By Chris Myers
Weary of public backlash over unexpectedly high bills and looking to cater to growing consumer demand, health insurance plans are increasingly adding air medical transportation to their networks of covered services.
By bringing air medical services in-network, insurers lock in a discounted rate for their customers that vary according to each health plan’s array of benefits. One huge advantage of offering in-network air medical services is that doing so helps patients avoid balance billing, which happens when insurers bill patients an amount equal to emergency providers’ charges minus the health plan’s reimbursement. Balance billing has attracted scrutiny in recent years as unsuspecting patients have been hit with large bills from insurers that don’t cover air medical services, triggering a consumer outcry.

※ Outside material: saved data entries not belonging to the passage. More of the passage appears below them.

Definition draw_exploded_view (self : t) (panels : list (Panel.t F))
    (y_offset : Z) (scale explode_distance : F) : t * Z :=
  let s := SVGDrawing.text (svg self) (of_Z 50) (of_Z y_offset)
                           "EXPLODED ASSEMBLY" 12 "start" "normal" "black" in
  let y_offset := (y_offset + 25)%Z in
  let x_center := 400%Z in
  let y_center := (y_offset + 150)%Z in
  let exploded_panels := explode_panels panels explode_distance in
  let s := fold_left (exploded_panel_faces x_center y_center scale) exploded_panels s in
  let s := fold_left (assembly_arrow x_center y_center scale)
                     (arrow_anchors exploded_panels) s in
  (with_svg self s, (y_offset + 320)%Z).

Definition draw_title_block (self : t) (y_offset : Z) : t * Z :=
  let s := SVGDrawing.text (svg self) (of_Z 50) (of_Z y_offset) (concept_name self)
                           18 "start" "normal" "black" in
  let s := SVGDrawing.text s (of_Z 50) (of_Z (y_offset + 22))
                           "Sheet Metal Bench - SendCutSend Fabrication"
                           12 "start" "normal" "black" in
  let s := SVGDrawing.line s (of_Z 50) (of_Z (y_offset + 32)) (of_Z 1150)
                           (of_Z (y_offset + 32)) "black" (lit 5 10) None (lit 1 1)
                           None None in
  (with_svg self s, (y_offset + 50)%Z).
Lemma update_many_updates_the_identified_rows_witness :
  let data : list (nat + dict) :=
    [inr (<["id" := VInt 3]> {["name" := VStr "C"]});
     inr (<["id" := VInt 1]> {["name" := VStr "A"]})] in
  ∃ instances s',
    update_many plain_repository data (sample_session false) = (Ok instances, s')
    ∧ ids (table s') = [VInt 1; VInt 2; VInt 3]
    ∧ sample_row 2 "b" 20 ∈ table s'
    ∧ clock s' = 1000.
Proof.
  intros data.
  destruct (update_many_updates_the_identified_rows data (sample_session false)
              (sample_session_clean false) (sample_session_primary_key false) eq_refl)
    as (instances & s' & Hrun & _ & Hids & _ & Hother & _ & _ & Hc & _).
  - done.
  - apply (bool_decide_unpack _). vm_compute. reflexivity.
  - apply Forall_forall. apply (bool_decide_unpack _). vm_compute. reflexivity.
  - exists instances, s'. split; [exact Hrun|]. split; [|split; [|exact Hc]].
    + rewrite Hids. vm_compute. reflexivity.
    + apply Hother.
      * apply list_elem_of_further, list_elem_of_here.
      * apply (bool_decide_unpack _). vm_compute. reflexivity.
Defined.
(** * amcat4: the aggregation engine ([amcat4/aggregate.py])

    A shallow embedding of [amcat4/aggregate.py] and of the field type
    resolver of [amcat4/elastic.py] it calls, followed by the properties
    of the aggregation engine.

    - Python objects that flow through the engine (JSON documents of the
      search backend, bucket keys, metric values, decoded dates) are
      terms of [value]; a [dict] is an association list in insertion
      order, a [tuple] of row cells is a [list value].
    - Exceptions are values of [exn]; pure code returns [result].
    - Code that talks to the backend, reads or writes the module level
      [FIELD_CACHE], or is a generator, is a term of [prog]: a tree of
      the effects in the order the interpreter performs them.  [run]
      executes a tree against a backend and records every round trip.
    - A [float] is the rational a binary64 number denotes; division and
      multiplication round to the nearest double. *)

From Stdlib Require Import ZArith QArith Qround Qabs Qpower List String Ascii Bool Lia Lqa.
Import ListNotations.

Set Warnings "-register-all".

Local Open Scope string_scope.
Local Open Scope Z_scope.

Many air medical services providers are seeking to remedy the situation, as providers have increased their network participation by an estimated 20% recently and are actively endeavoring to negotiate more in-network agreements with health insurers, according to industry group the Association of Air Medical Services (AAMS). The problem is that insurers too often insist on using Medicare’s flawed air medical transport reimbursement rate as a starting point for negotiations.
The problem with Medicare’s air medical reimbursement
In many cases, using Medicare reimbursement rates as a starting point in payer-provider negotiations makes sense, as the movement toward reference-based pricing has shown. Air medical transport is not one of those cases, however, as Medicare rates fail to even cover the cost of providing this critical service.
This creates a huge financial burden for air medical providers, as an average of seven out of every 10 transports do not cover the cost of providing services, according to an industry study. Here’s why: On average, five out of every 10 air medical patients are insured through Medicare or Medicaid, and two out of each 10 are uninsured. With an average per-transport reimbursement of $5,998, Medicare payment covers just 59 percent of the median $10,199 cost per transport. Circumstances grow more challenging with payments from Medicaid even lower, averaging $3,463 per transport, while payments from uninsured patients average just $354.
As a consequence, the remaining three out of 10 patients who are commercially insured but out-of-network experience cost-shifting to offset the lower reimbursements from the other seven patients. Yet it doesn’t have to be this way. Health insurers can reach in-network agreements with air medical providers to obtain greater certainty over their own costs and help their members avoid the shock and anger of receiving balance bills. Here are three reasons why more health insurers are looking to do just that.
Greater member satisfaction: Patients whose insurers provide air medical coverage do not receive balance bills, whether they’ve obtained their insurance via a commercial carrier, Medicare or Medicaid. Such patients have financial responsibility only for their co-payments and deductibles, if applicable.
Safer, more reliable facility transfers: Due to their inherent urgency, all types of emergency medical transportation bring some sort of risk. No industry understands this better than air medical transportation, which explains why these type of providers constantly focus on safety and risk mitigation.
The industry’s leading medical providers staff air ambulances with a registered nurse, as well as paramedic-level trained clinicians who have practiced at least three years in an emergency care or intensive care setting. After clinicians have completed their initial training, they work as a third member on missions until they have experienced enough patient encounters to function independently.
Improved access to care: Rural hospitals have continued to shutter operations at a disturbing rate, with nearly 100 closed since 2010 and another 600 at-risk. For patients who live in these areas that are often located a long distance from medical facilities, access to quality care is becoming a more serious concern.
Due to the outsized amount of attention focused on balance billing, it’s easy to lose sight of the many reasons health insurers are prioritizing the addition of air medical services to their networks. Reaching in-network agreements with emergency air medical transportation providers enables health insurers to boost patient satisfaction, safely and quickly transfer patients between medical facilities and improve access to care for geographically isolated patients. Armed with a better understanding of the economic realities of delivering emergency air medical transportation, the broader healthcare industry must move forward together to extend the reach of these critical, life-saving services.